▶ **Input**
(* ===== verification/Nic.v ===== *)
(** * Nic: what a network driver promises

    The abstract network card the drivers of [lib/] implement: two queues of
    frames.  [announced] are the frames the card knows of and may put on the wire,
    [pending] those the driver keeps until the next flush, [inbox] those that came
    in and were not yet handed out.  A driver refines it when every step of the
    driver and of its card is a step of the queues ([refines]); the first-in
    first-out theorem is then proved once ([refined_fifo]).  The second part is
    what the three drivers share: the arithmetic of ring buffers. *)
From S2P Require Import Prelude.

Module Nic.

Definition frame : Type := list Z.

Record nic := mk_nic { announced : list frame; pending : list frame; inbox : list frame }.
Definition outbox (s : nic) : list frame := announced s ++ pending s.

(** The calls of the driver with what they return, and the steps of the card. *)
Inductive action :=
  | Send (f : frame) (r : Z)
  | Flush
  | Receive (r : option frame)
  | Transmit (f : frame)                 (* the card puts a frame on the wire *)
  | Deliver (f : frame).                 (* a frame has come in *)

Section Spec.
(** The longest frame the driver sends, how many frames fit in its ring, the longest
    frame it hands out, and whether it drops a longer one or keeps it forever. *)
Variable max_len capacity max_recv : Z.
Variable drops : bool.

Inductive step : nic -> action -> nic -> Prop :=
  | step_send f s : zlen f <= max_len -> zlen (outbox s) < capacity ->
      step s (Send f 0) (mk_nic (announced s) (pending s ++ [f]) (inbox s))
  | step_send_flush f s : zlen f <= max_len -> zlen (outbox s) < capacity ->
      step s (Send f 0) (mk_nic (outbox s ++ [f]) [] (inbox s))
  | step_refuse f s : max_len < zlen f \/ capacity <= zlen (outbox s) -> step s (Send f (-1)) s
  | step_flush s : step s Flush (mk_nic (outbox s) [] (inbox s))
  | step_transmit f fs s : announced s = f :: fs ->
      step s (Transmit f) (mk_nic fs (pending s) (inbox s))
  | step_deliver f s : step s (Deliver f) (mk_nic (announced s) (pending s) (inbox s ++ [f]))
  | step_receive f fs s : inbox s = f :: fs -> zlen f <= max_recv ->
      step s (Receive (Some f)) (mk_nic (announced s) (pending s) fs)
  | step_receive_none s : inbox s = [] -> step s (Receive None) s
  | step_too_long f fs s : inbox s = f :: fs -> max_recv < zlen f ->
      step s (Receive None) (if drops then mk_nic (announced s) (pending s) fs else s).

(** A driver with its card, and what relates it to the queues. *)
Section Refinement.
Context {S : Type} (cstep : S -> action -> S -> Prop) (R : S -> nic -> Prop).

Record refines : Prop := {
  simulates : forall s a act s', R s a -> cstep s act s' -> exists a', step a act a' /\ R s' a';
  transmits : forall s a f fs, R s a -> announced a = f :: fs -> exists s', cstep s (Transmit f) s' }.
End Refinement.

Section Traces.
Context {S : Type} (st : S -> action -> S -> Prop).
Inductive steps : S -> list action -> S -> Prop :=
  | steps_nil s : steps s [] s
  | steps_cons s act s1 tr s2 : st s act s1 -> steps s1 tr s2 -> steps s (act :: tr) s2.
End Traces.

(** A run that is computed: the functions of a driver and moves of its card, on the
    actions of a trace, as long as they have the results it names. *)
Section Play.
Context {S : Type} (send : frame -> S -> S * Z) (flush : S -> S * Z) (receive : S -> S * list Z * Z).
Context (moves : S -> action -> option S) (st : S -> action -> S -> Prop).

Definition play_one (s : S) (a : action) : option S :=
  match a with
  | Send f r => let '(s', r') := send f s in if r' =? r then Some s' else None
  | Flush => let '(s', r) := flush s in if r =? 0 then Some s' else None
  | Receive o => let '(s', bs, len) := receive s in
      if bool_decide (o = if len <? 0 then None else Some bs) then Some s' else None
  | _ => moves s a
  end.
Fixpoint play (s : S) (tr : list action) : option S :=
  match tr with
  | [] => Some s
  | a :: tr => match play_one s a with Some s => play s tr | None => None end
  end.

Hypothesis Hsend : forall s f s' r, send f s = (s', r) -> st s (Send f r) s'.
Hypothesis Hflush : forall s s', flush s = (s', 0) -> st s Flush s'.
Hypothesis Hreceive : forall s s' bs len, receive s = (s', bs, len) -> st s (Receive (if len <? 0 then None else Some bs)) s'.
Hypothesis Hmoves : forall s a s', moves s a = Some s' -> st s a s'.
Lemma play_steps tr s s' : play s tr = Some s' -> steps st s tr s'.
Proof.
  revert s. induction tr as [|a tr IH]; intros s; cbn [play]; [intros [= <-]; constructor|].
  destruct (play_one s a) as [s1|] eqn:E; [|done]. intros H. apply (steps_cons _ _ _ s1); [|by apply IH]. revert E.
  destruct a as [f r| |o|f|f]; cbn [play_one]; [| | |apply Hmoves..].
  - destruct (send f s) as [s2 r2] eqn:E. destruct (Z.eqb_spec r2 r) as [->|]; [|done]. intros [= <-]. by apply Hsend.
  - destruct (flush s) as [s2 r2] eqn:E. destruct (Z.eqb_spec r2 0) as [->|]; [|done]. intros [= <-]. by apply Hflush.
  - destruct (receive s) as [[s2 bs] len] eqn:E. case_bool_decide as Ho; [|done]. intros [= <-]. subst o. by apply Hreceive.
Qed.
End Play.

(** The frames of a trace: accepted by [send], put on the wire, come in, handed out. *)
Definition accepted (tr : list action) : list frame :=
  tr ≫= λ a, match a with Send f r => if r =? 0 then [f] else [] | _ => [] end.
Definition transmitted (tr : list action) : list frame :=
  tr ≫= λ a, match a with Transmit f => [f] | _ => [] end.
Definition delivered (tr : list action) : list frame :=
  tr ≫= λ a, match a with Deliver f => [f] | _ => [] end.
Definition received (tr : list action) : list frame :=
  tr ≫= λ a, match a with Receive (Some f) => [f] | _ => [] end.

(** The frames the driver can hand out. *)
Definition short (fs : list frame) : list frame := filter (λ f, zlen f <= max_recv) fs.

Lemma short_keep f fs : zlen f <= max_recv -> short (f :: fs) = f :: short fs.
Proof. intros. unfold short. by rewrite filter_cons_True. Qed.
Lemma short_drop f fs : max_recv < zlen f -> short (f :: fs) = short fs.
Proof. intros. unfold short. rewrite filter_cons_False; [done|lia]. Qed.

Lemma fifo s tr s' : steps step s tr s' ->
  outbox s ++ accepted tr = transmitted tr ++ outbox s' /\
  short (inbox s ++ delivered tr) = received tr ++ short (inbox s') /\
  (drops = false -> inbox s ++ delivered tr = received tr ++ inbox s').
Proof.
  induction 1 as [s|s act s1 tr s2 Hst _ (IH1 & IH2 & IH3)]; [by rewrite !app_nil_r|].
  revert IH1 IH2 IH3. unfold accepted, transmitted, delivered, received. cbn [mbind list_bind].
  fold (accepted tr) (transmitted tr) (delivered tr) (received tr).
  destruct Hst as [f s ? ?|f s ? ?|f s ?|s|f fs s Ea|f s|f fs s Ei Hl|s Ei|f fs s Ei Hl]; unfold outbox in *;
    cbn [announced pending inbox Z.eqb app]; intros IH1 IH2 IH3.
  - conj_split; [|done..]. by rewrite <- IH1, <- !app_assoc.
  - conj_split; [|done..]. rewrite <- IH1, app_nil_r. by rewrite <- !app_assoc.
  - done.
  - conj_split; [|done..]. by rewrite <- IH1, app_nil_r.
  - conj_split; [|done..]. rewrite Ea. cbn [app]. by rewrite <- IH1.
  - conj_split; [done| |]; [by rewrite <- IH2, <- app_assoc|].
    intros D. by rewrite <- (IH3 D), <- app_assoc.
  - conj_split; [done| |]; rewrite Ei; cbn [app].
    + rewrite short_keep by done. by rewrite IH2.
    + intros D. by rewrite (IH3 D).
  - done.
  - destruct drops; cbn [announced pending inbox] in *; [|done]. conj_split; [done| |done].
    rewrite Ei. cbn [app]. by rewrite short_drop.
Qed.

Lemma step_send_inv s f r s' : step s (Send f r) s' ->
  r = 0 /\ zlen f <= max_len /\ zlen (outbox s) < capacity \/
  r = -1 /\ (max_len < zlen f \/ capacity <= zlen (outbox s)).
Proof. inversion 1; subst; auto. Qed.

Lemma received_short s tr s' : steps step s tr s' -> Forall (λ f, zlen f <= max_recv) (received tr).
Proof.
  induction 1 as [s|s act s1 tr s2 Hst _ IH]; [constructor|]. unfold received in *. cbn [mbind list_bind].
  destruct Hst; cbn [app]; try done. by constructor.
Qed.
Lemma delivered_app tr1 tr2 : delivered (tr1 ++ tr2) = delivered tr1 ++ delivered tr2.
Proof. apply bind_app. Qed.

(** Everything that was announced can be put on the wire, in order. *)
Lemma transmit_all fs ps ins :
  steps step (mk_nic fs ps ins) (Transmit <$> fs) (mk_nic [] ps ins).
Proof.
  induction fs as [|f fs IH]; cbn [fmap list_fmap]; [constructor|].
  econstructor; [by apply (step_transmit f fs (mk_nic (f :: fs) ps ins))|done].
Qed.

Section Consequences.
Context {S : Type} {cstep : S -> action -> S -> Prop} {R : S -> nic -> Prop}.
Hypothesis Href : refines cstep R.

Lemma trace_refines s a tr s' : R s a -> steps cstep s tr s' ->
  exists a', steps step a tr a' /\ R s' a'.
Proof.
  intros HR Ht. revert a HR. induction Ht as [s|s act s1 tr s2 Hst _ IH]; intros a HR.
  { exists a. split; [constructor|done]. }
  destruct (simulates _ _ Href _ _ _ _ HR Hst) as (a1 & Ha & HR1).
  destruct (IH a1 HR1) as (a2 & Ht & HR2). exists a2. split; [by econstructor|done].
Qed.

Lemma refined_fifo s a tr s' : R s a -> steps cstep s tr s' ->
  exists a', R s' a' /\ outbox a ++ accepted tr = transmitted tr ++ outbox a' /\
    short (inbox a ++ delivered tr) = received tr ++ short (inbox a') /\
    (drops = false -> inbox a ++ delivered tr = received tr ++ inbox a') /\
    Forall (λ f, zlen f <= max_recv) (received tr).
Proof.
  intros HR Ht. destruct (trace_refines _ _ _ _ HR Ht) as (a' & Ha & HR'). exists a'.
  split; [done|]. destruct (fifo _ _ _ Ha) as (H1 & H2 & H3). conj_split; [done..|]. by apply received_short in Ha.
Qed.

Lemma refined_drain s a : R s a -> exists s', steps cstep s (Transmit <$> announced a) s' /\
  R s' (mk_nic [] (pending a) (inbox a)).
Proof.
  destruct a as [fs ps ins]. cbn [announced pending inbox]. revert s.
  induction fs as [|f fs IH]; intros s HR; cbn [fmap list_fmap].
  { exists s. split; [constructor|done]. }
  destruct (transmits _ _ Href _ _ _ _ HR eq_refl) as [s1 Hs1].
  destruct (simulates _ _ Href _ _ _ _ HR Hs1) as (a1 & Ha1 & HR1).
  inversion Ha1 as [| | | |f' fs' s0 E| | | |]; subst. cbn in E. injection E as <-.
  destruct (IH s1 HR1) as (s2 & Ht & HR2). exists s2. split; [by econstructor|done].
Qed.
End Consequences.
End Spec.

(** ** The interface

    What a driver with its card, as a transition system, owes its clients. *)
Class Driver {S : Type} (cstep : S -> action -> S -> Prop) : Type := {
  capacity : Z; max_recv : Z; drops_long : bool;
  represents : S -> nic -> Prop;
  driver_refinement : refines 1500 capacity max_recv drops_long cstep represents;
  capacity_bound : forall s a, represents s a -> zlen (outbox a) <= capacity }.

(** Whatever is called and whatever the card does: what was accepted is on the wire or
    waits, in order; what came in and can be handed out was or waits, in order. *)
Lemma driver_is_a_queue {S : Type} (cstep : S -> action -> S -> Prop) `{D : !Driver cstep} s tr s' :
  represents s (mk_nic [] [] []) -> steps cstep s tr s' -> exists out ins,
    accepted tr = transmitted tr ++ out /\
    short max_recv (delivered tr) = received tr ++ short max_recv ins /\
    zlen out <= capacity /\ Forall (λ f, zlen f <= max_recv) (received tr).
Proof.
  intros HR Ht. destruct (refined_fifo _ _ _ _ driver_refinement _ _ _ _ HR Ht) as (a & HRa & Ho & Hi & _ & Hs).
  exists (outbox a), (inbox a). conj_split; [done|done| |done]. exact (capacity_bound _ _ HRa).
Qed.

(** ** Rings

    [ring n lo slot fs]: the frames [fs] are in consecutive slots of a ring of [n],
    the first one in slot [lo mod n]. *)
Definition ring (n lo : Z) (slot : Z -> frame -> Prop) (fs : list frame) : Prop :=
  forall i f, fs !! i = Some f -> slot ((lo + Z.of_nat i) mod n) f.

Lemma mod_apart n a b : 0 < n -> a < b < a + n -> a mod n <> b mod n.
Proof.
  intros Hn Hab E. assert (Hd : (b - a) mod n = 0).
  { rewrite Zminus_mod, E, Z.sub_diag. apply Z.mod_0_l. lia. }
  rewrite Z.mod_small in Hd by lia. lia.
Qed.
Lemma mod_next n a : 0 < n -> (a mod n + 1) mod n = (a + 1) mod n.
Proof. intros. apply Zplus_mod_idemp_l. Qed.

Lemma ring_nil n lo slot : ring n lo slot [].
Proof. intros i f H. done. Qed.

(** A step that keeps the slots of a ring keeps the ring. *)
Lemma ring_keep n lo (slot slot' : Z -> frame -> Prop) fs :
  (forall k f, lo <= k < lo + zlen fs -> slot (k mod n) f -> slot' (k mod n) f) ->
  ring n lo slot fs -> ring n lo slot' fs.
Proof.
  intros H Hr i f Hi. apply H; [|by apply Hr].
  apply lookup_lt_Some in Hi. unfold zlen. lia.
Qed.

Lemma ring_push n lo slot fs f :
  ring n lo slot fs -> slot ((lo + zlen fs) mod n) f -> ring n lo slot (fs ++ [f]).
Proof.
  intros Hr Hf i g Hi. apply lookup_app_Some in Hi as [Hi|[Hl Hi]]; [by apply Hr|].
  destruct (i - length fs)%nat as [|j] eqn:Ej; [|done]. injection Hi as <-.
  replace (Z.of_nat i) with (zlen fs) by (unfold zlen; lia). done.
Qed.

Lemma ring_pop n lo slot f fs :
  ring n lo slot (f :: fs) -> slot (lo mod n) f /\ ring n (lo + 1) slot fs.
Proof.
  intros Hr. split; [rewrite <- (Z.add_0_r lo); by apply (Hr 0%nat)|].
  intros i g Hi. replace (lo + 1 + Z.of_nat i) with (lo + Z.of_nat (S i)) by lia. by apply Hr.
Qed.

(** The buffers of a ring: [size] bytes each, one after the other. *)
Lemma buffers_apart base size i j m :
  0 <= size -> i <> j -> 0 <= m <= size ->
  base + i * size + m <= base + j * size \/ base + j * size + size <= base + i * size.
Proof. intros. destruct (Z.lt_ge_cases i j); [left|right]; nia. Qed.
--
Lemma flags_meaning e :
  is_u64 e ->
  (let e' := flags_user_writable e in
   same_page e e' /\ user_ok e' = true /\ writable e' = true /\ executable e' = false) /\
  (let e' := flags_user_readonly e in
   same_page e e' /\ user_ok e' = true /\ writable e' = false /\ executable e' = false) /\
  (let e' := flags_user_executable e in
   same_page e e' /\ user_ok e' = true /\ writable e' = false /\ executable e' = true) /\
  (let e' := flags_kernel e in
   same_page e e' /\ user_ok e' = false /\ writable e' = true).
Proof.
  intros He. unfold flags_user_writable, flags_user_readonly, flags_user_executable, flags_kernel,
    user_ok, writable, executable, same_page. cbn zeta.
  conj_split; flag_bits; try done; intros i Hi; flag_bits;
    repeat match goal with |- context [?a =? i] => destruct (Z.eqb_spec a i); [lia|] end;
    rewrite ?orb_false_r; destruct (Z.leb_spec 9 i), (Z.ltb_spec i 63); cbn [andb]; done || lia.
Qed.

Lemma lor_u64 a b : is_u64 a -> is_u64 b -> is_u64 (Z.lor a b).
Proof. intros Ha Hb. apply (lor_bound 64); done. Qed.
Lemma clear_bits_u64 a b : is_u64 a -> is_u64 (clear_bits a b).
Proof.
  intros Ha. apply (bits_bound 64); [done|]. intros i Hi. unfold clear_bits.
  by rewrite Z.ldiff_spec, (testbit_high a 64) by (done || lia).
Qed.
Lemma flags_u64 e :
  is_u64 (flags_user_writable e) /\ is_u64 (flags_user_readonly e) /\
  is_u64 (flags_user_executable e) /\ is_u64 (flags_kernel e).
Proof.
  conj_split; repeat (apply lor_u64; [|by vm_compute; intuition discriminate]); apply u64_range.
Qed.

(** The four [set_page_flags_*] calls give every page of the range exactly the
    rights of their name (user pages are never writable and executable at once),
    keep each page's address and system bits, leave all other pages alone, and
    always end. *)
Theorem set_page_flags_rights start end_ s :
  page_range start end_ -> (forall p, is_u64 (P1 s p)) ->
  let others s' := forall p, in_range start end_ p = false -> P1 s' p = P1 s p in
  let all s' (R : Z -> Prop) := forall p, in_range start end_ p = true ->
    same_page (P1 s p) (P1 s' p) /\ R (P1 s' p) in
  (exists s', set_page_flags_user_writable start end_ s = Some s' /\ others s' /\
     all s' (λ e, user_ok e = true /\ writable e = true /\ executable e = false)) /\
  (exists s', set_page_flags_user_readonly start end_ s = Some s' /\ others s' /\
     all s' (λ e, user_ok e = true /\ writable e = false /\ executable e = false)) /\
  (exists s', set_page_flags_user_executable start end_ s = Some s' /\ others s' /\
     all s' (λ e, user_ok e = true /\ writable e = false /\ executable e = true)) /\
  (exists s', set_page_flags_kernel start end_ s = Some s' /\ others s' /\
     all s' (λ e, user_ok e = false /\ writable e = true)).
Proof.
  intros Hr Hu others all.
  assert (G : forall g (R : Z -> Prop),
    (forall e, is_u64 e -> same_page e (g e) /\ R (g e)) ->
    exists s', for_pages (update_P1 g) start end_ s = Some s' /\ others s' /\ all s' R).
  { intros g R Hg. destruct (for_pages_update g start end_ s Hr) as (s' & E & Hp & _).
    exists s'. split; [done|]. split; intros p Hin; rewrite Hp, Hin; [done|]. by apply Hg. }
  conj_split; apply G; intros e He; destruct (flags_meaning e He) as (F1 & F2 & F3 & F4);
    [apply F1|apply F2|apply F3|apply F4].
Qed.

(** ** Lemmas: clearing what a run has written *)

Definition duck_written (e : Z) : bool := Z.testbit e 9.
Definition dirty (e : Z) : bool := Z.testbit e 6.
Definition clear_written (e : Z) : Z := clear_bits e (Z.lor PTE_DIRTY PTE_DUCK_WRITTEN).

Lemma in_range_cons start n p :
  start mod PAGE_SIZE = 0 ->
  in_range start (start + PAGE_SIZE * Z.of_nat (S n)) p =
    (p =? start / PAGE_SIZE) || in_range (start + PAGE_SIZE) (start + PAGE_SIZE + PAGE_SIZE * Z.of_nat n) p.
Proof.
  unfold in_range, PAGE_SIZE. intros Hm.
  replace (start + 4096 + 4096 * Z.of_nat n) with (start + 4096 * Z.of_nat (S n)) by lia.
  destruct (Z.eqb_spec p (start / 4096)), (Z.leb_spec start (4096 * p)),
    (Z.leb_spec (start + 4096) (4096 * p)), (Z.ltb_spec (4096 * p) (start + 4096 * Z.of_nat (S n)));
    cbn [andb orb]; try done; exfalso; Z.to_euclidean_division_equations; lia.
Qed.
* * *
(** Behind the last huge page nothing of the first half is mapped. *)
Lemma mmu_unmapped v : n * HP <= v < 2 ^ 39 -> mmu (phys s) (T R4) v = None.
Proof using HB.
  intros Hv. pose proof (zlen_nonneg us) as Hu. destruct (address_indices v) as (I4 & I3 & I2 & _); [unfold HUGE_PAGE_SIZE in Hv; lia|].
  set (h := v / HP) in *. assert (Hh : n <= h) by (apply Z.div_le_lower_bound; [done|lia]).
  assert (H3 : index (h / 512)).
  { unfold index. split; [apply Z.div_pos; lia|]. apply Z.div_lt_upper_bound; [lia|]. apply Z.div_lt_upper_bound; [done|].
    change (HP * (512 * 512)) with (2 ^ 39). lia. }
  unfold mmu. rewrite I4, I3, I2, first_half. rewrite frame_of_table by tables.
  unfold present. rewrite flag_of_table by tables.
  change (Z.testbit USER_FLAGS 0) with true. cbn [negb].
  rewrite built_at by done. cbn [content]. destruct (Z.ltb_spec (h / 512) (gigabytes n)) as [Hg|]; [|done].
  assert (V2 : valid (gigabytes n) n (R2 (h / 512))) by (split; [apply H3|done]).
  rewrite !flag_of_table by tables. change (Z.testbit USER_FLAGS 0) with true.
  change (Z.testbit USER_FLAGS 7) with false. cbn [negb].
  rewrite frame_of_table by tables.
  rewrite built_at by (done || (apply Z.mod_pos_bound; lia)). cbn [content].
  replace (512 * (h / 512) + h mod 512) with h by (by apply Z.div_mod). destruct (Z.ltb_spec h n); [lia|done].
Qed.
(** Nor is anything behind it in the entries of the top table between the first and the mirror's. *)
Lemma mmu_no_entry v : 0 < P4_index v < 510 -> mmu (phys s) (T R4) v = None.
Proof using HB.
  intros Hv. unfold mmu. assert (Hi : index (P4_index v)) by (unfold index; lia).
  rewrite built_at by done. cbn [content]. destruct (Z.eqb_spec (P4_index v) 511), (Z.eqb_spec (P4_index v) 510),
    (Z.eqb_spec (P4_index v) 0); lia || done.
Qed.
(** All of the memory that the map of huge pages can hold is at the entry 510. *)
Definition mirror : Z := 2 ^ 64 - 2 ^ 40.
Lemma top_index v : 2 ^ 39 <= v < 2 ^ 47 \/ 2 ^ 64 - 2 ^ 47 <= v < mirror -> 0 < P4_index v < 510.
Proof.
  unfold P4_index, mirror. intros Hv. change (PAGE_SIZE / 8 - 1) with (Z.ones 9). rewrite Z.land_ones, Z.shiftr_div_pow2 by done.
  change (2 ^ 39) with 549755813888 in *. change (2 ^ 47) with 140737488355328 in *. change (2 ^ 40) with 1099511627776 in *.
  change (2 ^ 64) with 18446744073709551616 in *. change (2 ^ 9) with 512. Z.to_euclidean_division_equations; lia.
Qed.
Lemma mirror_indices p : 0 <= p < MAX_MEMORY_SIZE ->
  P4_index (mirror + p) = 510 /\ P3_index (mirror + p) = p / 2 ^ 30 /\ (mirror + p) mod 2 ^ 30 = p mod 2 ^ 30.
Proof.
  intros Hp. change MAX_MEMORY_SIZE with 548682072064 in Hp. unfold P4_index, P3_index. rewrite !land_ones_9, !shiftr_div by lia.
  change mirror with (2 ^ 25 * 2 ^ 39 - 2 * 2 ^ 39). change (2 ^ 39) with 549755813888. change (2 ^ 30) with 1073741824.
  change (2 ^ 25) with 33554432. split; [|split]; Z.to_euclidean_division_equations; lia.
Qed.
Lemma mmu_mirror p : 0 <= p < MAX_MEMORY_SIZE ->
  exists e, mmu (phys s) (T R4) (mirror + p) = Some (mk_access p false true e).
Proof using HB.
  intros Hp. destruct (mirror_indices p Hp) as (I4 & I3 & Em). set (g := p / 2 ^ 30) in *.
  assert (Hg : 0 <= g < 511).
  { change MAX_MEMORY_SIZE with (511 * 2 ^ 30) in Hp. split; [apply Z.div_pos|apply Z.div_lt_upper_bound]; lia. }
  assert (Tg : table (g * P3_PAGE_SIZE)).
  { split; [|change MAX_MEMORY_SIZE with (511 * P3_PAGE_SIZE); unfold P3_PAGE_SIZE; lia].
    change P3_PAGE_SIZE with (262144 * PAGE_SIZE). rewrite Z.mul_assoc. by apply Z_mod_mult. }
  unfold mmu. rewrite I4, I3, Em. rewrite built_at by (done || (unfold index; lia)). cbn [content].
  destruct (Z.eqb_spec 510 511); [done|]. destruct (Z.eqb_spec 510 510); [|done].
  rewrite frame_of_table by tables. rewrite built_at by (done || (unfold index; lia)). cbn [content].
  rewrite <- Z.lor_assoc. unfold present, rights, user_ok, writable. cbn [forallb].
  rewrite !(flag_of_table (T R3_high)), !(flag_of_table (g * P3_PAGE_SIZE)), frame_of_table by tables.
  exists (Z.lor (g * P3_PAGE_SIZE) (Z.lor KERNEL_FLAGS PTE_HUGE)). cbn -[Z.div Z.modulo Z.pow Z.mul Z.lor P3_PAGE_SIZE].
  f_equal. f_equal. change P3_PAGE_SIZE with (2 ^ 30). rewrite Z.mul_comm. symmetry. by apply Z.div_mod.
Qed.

▶ **Directions**
Give back exactly the lines of the listing above that run from the line with "(* ===== verification/Nic.v ===== *)" to the line with "Record nic := mk_nic", inclusive.

▶ **Response for this exercise**
(* ===== verification/Nic.v ===== *)
(** * Nic: what a network driver promises

    The abstract network card the drivers of [lib/] implement: two queues of
    frames.  [announced] are the frames the card knows of and may put on the wire,
    [pending] those the driver keeps until the next flush, [inbox] those that came
    in and were not yet handed out.  A driver refines it when every step of the
    driver and of its card is a step of the queues ([refines]); the first-in
    first-out theorem is then proved once ([refined_fifo]).  The second part is
    what the three drivers share: the arithmetic of ring buffers. *)
From S2P Require Import Prelude.

Module Nic.

Definition frame : Type := list Z.

Record nic := mk_nic { announced : list frame; pending : list frame; inbox : list frame }.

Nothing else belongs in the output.